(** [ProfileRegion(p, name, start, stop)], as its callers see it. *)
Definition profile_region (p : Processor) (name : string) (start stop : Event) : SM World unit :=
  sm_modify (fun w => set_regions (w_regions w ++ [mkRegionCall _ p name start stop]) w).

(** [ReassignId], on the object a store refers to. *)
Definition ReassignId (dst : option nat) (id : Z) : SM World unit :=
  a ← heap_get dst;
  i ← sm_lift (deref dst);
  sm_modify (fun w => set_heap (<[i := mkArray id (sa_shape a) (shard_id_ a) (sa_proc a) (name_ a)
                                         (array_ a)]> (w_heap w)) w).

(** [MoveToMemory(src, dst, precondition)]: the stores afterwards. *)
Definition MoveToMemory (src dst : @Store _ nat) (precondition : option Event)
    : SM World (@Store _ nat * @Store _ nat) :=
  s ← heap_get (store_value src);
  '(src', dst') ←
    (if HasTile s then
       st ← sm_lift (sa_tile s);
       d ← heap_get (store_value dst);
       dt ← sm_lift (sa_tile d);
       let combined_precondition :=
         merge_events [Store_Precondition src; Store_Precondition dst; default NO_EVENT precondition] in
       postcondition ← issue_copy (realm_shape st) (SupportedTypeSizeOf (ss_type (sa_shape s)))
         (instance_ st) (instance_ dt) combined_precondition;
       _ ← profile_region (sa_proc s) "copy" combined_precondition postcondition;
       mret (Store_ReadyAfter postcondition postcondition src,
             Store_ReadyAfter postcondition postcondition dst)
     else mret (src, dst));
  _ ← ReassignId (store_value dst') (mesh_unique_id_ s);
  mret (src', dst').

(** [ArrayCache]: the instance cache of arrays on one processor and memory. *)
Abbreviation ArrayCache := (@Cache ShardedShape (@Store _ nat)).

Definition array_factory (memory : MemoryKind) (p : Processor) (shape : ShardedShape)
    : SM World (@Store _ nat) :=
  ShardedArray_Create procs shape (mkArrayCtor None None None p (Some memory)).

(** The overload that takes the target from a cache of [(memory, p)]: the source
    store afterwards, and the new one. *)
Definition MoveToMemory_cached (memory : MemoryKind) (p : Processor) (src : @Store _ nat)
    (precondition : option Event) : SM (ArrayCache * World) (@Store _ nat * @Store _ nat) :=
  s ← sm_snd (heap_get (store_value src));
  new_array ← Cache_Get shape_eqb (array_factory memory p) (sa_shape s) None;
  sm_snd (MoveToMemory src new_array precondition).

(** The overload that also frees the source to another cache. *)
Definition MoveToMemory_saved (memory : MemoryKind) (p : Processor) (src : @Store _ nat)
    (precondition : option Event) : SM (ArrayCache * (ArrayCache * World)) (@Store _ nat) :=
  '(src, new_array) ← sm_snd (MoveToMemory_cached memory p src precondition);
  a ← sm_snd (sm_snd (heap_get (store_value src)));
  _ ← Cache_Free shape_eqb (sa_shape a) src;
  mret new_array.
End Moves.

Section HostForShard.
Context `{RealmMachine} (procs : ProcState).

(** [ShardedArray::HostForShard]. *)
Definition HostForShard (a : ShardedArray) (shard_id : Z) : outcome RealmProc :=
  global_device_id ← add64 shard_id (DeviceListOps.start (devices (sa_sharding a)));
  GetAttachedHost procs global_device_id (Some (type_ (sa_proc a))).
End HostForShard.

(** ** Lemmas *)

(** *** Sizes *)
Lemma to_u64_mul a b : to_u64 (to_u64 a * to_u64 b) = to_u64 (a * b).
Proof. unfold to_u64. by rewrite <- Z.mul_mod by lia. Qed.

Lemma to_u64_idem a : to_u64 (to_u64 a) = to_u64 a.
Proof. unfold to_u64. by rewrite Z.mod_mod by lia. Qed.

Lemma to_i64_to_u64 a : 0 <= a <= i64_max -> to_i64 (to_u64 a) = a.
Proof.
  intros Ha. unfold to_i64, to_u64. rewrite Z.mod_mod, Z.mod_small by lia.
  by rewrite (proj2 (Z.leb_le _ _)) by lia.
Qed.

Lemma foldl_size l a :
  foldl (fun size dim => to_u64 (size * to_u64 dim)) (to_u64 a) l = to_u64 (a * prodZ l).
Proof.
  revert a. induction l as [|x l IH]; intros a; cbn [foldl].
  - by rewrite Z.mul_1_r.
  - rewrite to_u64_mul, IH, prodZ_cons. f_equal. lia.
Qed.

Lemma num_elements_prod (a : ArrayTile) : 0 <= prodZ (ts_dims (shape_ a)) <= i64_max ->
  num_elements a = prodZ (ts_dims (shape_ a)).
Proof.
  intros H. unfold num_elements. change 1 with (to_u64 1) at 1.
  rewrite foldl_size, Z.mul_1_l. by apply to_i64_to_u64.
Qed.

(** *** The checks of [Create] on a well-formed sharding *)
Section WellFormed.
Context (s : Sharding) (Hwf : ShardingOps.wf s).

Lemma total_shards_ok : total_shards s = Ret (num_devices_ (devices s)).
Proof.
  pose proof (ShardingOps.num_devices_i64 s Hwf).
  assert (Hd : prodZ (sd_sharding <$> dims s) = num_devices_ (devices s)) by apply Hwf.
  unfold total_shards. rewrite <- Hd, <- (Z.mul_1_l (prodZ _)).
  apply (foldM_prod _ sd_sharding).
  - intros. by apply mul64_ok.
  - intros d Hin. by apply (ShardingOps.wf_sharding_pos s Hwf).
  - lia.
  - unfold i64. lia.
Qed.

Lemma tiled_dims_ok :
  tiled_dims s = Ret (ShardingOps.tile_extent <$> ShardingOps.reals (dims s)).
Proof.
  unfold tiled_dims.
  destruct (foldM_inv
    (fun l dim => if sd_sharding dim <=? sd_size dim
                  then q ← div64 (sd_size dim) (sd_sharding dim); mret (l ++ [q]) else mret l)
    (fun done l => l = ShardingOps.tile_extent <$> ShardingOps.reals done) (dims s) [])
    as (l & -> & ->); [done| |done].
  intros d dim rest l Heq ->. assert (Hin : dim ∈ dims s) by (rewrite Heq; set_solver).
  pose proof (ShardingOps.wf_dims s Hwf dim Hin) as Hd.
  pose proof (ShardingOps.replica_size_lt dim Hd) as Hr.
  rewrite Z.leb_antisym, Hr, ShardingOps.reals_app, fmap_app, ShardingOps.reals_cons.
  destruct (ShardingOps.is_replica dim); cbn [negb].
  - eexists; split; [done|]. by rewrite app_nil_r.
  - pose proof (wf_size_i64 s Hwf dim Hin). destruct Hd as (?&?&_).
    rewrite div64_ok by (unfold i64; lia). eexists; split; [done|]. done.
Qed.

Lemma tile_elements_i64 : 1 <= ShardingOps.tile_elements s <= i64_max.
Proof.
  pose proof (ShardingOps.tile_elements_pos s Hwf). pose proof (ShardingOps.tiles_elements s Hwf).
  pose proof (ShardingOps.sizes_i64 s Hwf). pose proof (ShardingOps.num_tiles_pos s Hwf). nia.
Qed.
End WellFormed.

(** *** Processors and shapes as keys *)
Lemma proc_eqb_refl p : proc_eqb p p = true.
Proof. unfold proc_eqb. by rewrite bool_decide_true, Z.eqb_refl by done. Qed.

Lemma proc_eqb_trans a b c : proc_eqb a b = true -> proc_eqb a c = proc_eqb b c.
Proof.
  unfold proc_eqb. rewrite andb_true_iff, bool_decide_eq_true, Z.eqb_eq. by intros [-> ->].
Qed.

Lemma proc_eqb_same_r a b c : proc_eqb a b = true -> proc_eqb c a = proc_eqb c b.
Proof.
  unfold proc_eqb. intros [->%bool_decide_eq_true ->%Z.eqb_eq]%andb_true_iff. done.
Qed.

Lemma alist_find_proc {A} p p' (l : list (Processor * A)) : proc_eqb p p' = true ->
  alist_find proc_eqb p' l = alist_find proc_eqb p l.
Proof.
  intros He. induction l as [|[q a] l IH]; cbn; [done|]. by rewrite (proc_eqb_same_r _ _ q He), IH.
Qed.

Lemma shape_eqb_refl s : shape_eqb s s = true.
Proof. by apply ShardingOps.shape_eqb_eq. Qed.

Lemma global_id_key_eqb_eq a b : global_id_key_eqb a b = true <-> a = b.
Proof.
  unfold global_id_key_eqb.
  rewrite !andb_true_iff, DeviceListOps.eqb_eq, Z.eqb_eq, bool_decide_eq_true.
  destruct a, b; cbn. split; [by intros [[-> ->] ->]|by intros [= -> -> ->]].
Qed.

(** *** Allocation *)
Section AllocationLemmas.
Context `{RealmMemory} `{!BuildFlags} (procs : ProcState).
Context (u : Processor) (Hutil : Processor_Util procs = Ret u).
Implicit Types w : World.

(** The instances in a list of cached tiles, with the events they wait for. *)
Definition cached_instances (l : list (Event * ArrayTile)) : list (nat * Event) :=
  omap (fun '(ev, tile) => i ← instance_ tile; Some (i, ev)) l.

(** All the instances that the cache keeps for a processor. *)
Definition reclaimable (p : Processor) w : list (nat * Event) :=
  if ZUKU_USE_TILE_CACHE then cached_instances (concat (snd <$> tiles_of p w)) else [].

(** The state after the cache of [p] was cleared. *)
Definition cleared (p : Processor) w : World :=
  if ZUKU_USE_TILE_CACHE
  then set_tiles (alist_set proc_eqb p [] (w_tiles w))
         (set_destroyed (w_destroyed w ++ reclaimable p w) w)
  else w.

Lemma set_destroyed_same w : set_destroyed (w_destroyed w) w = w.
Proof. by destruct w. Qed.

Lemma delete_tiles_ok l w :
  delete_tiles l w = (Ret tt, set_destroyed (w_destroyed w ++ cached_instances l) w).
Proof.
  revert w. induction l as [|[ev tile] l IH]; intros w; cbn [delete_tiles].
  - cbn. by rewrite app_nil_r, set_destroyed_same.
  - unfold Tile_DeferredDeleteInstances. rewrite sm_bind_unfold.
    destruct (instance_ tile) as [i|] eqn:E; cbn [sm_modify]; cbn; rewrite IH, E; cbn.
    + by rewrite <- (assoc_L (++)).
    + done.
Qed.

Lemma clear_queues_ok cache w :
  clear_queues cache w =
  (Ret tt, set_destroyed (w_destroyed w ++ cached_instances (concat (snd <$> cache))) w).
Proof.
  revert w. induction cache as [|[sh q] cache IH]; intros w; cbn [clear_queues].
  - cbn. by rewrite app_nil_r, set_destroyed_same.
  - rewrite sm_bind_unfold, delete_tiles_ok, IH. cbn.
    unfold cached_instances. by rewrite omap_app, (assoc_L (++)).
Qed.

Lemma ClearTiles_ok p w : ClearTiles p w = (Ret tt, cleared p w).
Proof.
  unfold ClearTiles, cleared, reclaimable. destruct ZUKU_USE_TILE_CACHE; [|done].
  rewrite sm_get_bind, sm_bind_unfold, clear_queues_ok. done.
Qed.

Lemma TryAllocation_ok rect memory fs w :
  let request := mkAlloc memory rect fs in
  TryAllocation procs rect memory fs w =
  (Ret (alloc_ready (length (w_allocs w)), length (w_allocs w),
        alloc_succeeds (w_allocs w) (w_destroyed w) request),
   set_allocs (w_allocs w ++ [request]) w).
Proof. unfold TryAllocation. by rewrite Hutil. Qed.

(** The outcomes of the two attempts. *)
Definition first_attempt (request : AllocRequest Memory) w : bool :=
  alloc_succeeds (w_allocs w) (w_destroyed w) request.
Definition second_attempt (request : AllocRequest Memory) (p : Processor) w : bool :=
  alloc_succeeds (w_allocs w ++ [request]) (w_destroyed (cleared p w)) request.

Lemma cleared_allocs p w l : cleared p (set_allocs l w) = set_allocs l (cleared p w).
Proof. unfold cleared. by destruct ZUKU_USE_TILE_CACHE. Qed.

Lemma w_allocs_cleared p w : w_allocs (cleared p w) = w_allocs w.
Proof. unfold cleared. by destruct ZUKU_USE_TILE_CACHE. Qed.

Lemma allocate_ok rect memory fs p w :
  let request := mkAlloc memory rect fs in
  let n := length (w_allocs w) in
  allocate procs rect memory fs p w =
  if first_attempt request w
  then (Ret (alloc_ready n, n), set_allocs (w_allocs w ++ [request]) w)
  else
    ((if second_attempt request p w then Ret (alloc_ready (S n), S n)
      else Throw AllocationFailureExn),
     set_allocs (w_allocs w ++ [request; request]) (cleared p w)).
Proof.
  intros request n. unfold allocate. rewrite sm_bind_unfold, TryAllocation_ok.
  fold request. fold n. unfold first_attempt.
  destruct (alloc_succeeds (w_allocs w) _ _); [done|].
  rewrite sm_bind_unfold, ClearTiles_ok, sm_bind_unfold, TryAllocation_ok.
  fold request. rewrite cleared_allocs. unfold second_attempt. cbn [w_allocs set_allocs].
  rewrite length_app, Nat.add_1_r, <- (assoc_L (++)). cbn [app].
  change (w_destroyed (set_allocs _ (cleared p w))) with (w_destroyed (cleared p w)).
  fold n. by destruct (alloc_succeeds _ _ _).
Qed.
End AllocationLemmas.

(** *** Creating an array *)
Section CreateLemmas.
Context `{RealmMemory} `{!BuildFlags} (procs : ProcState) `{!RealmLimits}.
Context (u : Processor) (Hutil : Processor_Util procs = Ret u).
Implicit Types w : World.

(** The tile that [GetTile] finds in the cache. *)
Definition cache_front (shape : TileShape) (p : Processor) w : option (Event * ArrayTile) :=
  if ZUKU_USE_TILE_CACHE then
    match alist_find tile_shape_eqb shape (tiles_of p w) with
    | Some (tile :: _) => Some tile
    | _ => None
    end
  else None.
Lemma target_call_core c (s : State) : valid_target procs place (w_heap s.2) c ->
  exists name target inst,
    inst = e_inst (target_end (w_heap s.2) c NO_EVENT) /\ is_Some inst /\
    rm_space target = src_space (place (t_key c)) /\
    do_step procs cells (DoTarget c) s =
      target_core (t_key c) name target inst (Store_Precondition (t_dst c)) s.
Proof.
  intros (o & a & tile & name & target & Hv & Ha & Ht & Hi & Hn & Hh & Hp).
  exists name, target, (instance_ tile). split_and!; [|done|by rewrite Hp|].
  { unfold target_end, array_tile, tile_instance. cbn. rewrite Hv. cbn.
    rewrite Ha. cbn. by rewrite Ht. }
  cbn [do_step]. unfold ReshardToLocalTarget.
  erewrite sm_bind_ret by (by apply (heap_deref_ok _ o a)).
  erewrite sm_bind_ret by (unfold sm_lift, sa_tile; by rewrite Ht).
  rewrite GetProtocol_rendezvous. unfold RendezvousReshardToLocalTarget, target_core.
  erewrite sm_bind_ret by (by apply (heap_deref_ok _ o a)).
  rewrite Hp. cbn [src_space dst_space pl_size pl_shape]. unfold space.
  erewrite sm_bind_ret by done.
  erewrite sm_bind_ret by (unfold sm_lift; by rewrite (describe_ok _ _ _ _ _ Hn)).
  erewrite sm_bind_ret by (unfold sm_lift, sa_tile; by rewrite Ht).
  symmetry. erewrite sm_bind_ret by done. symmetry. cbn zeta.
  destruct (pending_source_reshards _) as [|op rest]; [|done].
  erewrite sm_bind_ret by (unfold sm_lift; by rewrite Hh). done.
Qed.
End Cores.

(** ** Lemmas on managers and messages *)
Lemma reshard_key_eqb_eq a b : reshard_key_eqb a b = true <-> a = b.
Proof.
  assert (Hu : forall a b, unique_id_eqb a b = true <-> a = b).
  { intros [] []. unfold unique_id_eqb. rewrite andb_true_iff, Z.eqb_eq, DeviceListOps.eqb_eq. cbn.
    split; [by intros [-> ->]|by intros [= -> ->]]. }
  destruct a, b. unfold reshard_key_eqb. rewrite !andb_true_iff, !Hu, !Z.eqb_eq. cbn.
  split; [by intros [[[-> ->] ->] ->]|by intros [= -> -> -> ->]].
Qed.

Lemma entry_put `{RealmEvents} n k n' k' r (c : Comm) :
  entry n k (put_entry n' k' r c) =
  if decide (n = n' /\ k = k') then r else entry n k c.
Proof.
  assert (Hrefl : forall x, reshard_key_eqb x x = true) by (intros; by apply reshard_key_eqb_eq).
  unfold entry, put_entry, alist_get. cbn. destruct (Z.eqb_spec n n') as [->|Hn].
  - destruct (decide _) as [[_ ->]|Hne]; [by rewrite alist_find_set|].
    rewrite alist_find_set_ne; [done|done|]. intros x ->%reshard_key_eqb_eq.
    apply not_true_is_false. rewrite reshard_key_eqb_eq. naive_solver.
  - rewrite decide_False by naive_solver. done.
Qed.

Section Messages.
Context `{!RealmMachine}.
:::
** Your objective **
Copy each line holding "MemoryKind" from the material above.

** Exercise result **
Definition array_factory (memory : MemoryKind) (p : Processor) (shape : ShardedShape)
Definition MoveToMemory_cached (memory : MemoryKind) (p : Processor) (src : @Store _ nat)
Definition MoveToMemory_saved (memory : MemoryKind) (p : Processor) (src : @Store _ nat)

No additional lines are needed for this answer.